Published: Sunday, Dec. 16 2012 11:08 a.m. MST

Egyptian riot police walk past a military tank guarding the presidential palace in Cairo, Egypt, Sunday, Dec. 16, 2012. Key Egyptian rights groups called Sunday for a repeat of the first round of the constitutional referendum, alleging the vote was marred by widespread violations. Islamists who back the disputed charter claimed they were in the lead with a majority of “yes” votes.

Hassan Ammar, Associated Press

CAIRO — Key Egyptian rights groups called Sunday for a repeat of the first round of the constitutional referendum, alleging the vote was marred by widespread violations.
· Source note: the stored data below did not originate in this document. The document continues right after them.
(** What a start needs: a fresh boot with memory and a reachable server. *)
Record startable (env : tls_env) (c : common_conf) (l : life) : Prop := {
  st_main : f_main l = None;
  st_conf : c_conf (f_cfg l) = Some c;
  st_mux : c_int c tcp_mux ≠ 0;
  st_quic : is_quic c = false;
  st_idle : idle (f_world l);
  st_table : w_all_stream (f_world l) = ∅;
  st_id : w_session_id (f_world l) + 2 < 2 ^ 32;
  st_server : reachable_server (f_world l);
  st_tls : c_int c tls_enable = 0 ∨ fst (xfrpc_tls_init env (Some c) (f_tls l)) = 0;
}.

Lemma run_init_main_control env c l :
  startable env c l → ∃ l', init_main_control env l = Some l' ∧ living (w_env (f_world l)) (f_cfg l) l' ∧ grows l l' ∧ idle (f_world l') ∧ f_reports l' = f_reports l.
Proof.
  intros [Hm Hc Hmux Hq Hi Ht Hid (Hmem & Hr) Htls]. unfold init_main_control, close_main_control. rewrite Hm. cbn [mbind option_bind].
  destruct (prepared_oracle l Hmem) as (l1 & -> & P1). cbn [mbind option_bind negb].
  destruct (prepared_oracle l1 (prepared_mem _ _ P1 Hmem)) as (l2 & -> & P2'). cbn [mbind option_bind negb]. pose proof (prepared_trans _ _ _ P1 P2') as P2. clear P1 P2' l1.
  pose proof (prepared_idle _ _ P2 Hi) as (Ok2 & Hp2 & Hcn2). destruct P2 as (_ & Ht2 & Hc2 & Hr2 & n & c2 & Hw2 & Hf2).
  set (l3 := set_f_main (Some (mkMain false false)) l2). assert (f_world l3 = f_world l2) as W3 by done. assert (f_cfg l3 = f_cfg l) as -> by exact Hc2.
  rewrite Hc. cbn [mbind option_bind]. rewrite (proj2 (Z.eqb_neq (c_int c tcp_mux) 0)) by done. rewrite W3.
  assert (w_all_stream (f_world l2) = ∅) as Ht3 by (rewrite Hw2; exact Ht). assert (table_dangles (f_world l2) = false) as ->.
  { apply bool_decide_eq_false. intros Hin. by rewrite Ht3, map_to_list_empty in Hin; apply not_elem_of_nil in Hin. }
  unfold on_world. rewrite W3, (run_init_main (f_world l2)) by (by rewrite Ht3). cbn [mbind option_bind].
  assert (mux_ok (with_main (f_world l2))) as Ok3 by (apply with_main_ok; [done|done|done|rewrite Hw2; exact Hid]).
  set (l4 := set_f_world _ l3). assert (f_tls l4 = f_tls l) as -> by exact Ht2.
  destruct (if c_int c tls_enable =? 0 then (0, f_tls l) else xfrpc_tls_init env (Some c) (f_tls l)) as [rc g] eqn:Eg.
  assert (rc = 0) as ->. { destruct (c_int c tls_enable =? 0) eqn:E0; [by injection Eg as <- _|]. b2p. destruct Htls as [?|Htls]; [done|]. by rewrite Eg in Htls. }
  cbn [Z.eqb negb].
  assert (∀ l5, f_world l5 = with_main (f_world l2) → is_Some (f_main l5) → f_cfg l5 = f_cfg l2 → f_reports l5 = f_reports l2 →
     living (w_env (f_world l)) (f_cfg l) l5 ∧ grows l l5 ∧ idle (f_world l5) ∧ f_reports l5 = f_reports l) as Hall.
  { intros l5 W5 M5 C5 R5. split_and!; [constructor; rewrite ?W5; try done; [cbn; by rewrite Hw2|congruence]|split; [|rewrite R5, Hr2; done]| |congruence].
    - unfold xfrpc_is_fatal. rewrite W5. cbn. by rewrite Hw2, <- Hf2.
    - rewrite W5. by split_and!. }
  destruct (c_str c server_addr) as [a|]; [destruct (e_is_ip env a)|]; (eexists; split; [done|]; apply Hall; [done|by eexists|done|done]).
Qed.

End Life.

(** ** Witnesses *)

#[local] Existing Instance Toy.mbedtls.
Islamists who back the disputed charter claimed they were in the lead with a majority of "yes" votes, though official results have not been announced.

Representatives of the seven groups charged that there was insufficient supervision by judges in Saturday's vote in 10 of Egypt's 27 provinces and independent monitors were prevented from witnessing vote counts.

The representatives told a news conference that they had reports of individuals falsely identifying themselves as judges, of women prevented from voting and that members of Islamist President Mohammed Morsi's Muslim Brotherhood were allowed inside polling stations. They also complained that some polling centers closed earlier than scheduled and that Christians were denied entry to polling stations.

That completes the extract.